*** Opening GIVEN ENTRIES ***

(** A request commits at most one statement, and which one is fixed by
    its route. *)
Lemma dispatch_db_cases r req w resp w' :
  dispatch r req w = Ok (resp, w') →
  db w' = db w
  ∨ (req_method req = POST
     ∧ ∃ salt u e p, r = route_register salt
         ∧ db w' = insert_user (db w) u e (generate_password_hash salt p) "Customer")
  ∨ (req_method req = POST ∧ r = route_menu_create
     ∧ ∃ n c p a, insert_menu_item (db w) n c p a = Ok (db w'))
  ∨ (req_method req = POST
     ∧ ∃ item_id n c p a, r = route_menu_edit item_id
         ∧ update_menu_item (db w) n c p a item_id = Ok (db w'))
  ∨ (∃ item_id, r = route_menu_delete item_id
       ∧ db w' = delete_menu_item (db w) item_id).
Proof.
  destruct r; simpl; intros Hd;
    try (apply login_required_cases in Hd as [Hd|[= -> ->]]; [|by left]);
    cbv beta zeta delta [index logout menu_list analytics menu_delete] in Hd.
  - injection Hd as <- <-. by left.
  - unfold register in Hd. destruct (req_method req) eqn:Hm;
      [injection Hd as <- <-; by left|].
    destruct (form_getitem _ "username") as [u|]; simpl in Hd; [|done].
    destruct (form_getitem _ "email") as [e|]; simpl in Hd; [|done].
    destruct (form_getitem _ "password") as [p|]; simpl in Hd; [|done].
    injection Hd as <- <-. right. left. split; [done|]. by exists salt, u, e, p.
  - unfold login in Hd. destruct (req_method req);
      [injection Hd as <- <-; by left|].
    destruct (form_getitem _ "email") as [e|]; simpl in Hd; [|done].
    destruct (form_getitem _ "password") as [p|]; simpl in Hd; [|done].
    destruct (fetchone _) as [row|]; [|injection Hd as <- <-; by left].
    destruct (check_password_hash _ _); injection Hd as <- <-; by left.
  - injection Hd as <- <-. by left.
  - injection Hd as <- <-. by left.
  - unfold menu_create in Hd. destruct (req_method req) eqn:Hm;
      [injection Hd as <- <-; by left|].
    destruct (form_getitem _ "name") as [n|]; simpl in Hd; [|done].
    destruct (form_getitem _ "category_id") as [c|]; simpl in Hd; [|done].
    destruct (form_getitem _ "price") as [p|]; simpl in Hd; [|done].
    destruct (insert_menu_item _ _ _ _ _) as [d'|] eqn:Hins; simpl in Hd; [|done].
    injection Hd as <- <-. right. right. left. split; [done|]. split; [done|].
    by eexists _, _, _, _.
  - injection Hd as <- <-. by left.
  - unfold menu_edit in Hd. destruct (req_method req) eqn:Hm;
      [injection Hd as <- <-; by left|].
    destruct (form_getitem _ "name") as [n|]; simpl in Hd; [|done].
    destruct (form_getitem _ "category_id") as [c|]; simpl in Hd; [|done].
    destruct (form_getitem _ "price") as [p|]; simpl in Hd; [|done].
    destruct (update_menu_item _ _ _ _ _ _) as [d'|] eqn:Hupd; simpl in Hd; [|done].
    injection Hd as <- <-. right. right. right. left. split; [done|].
    by eexists _, _, _, _, _.
  - injection Hd as <- <-. do 4 right. by eexists.
Qed.

Lemma app_db_cases r req w :
  db (app r req w).2 = db w
  ∨ (req_method req = POST
     ∧ ∃ salt u e p, r = route_register salt
         ∧ db (app r req w).2
           = insert_user (db w) u e (generate_password_hash salt p) "Customer")
  ∨ (req_method req = POST ∧ r = route_menu_create
     ∧ ∃ n c p a, insert_menu_item (db w) n c p a = Ok (db (app r req w).2))
  ∨ (req_method req = POST
     ∧ ∃ item_id n c p a, r = route_menu_edit item_id
         ∧ update_menu_item (db w) n c p a item_id = Ok (db (app r req w).2))
  ∨ (∃ item_id, r = route_menu_delete item_id
       ∧ db (app r req w).2 = delete_menu_item (db w) item_id).
Proof.
  unfold app.
  destruct (dispatch r req w) as [[resp w']|[]] eqn:Hd; [|by left..].
  by apply dispatch_db_cases in Hd.
Qed.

*** Closing GIVEN ENTRIES ***

> **ACTIVITY**:
Nothing in the listing may be left out; repeat it all exactly.

> **WRITTEN SOLUTION**:
(** A request commits at most one statement, and which one is fixed by
    its route. *)
Lemma dispatch_db_cases r req w resp w' :
  dispatch r req w = Ok (resp, w') →
  db w' = db w
  ∨ (req_method req = POST
     ∧ ∃ salt u e p, r = route_register salt
         ∧ db w' = insert_user (db w) u e (generate_password_hash salt p) "Customer")
  ∨ (req_method req = POST ∧ r = route_menu_create
     ∧ ∃ n c p a, insert_menu_item (db w) n c p a = Ok (db w'))
  ∨ (req_method req = POST
     ∧ ∃ item_id n c p a, r = route_menu_edit item_id
         ∧ update_menu_item (db w) n c p a item_id = Ok (db w'))
  ∨ (∃ item_id, r = route_menu_delete item_id
       ∧ db w' = delete_menu_item (db w) item_id).
Proof.
  destruct r; simpl; intros Hd;
    try (apply login_required_cases in Hd as [Hd|[= -> ->]]; [|by left]);
    cbv beta zeta delta [index logout menu_list analytics menu_delete] in Hd.
  - injection Hd as <- <-. by left.
  - unfold register in Hd. destruct (req_method req) eqn:Hm;
      [injection Hd as <- <-; by left|].
    destruct (form_getitem _ "username") as [u|]; simpl in Hd; [|done].
    destruct (form_getitem _ "email") as [e|]; simpl in Hd; [|done].
    destruct (form_getitem _ "password") as [p|]; simpl in Hd; [|done].
    injection Hd as <- <-. right. left. split; [done|]. by exists salt, u, e, p.
  - unfold login in Hd. destruct (req_method req);
      [injection Hd as <- <-; by left|].
    destruct (form_getitem _ "email") as [e|]; simpl in Hd; [|done].
    destruct (form_getitem _ "password") as [p|]; simpl in Hd; [|done].
    destruct (fetchone _) as [row|]; [|injection Hd as <- <-; by left].
    destruct (check_password_hash _ _); injection Hd as <- <-; by left.
  - injection Hd as <- <-. by left.
  - injection Hd as <- <-. by left.
  - unfold menu_create in Hd. destruct (req_method req) eqn:Hm;
      [injection Hd as <- <-; by left|].
    destruct (form_getitem _ "name") as [n|]; simpl in Hd; [|done].
    destruct (form_getitem _ "category_id") as [c|]; simpl in Hd; [|done].
    destruct (form_getitem _ "price") as [p|]; simpl in Hd; [|done].
    destruct (insert_menu_item _ _ _ _ _) as [d'|] eqn:Hins; simpl in Hd; [|done].
    injection Hd as <- <-. right. right. left. split; [done|]. split; [done|].
    by eexists _, _, _, _.
  - injection Hd as <- <-. by left.
  - unfold menu_edit in Hd. destruct (req_method req) eqn:Hm;
      [injection Hd as <- <-; by left|].
    destruct (form_getitem _ "name") as [n|]; simpl in Hd; [|done].
    destruct (form_getitem _ "category_id") as [c|]; simpl in Hd; [|done].
    destruct (form_getitem _ "price") as [p|]; simpl in Hd; [|done].
    destruct (update_menu_item _ _ _ _ _ _) as [d'|] eqn:Hupd; simpl in Hd; [|done].
    injection Hd as <- <-. right. right. right. left. split; [done|].
    by eexists _, _, _, _, _.
  - injection Hd as <- <-. do 4 right. by eexists.
Qed.

Lemma app_db_cases r req w :
  db (app r req w).2 = db w
  ∨ (req_method req = POST
     ∧ ∃ salt u e p, r = route_register salt
         ∧ db (app r req w).2
           = insert_user (db w) u e (generate_password_hash salt p) "Customer")
  ∨ (req_method req = POST ∧ r = route_menu_create
     ∧ ∃ n c p a, insert_menu_item (db w) n c p a = Ok (db (app r req w).2))
  ∨ (req_method req = POST
     ∧ ∃ item_id n c p a, r = route_menu_edit item_id
         ∧ update_menu_item (db w) n c p a item_id = Ok (db (app r req w).2))
  ∨ (∃ item_id, r = route_menu_delete item_id
       ∧ db (app r req w).2 = delete_menu_item (db w) item_id).
Proof.
  unfold app.
  destruct (dispatch r req w) as [[resp w']|[]] eqn:Hd; [|by left..].
  by apply dispatch_db_cases in Hd.
Qed.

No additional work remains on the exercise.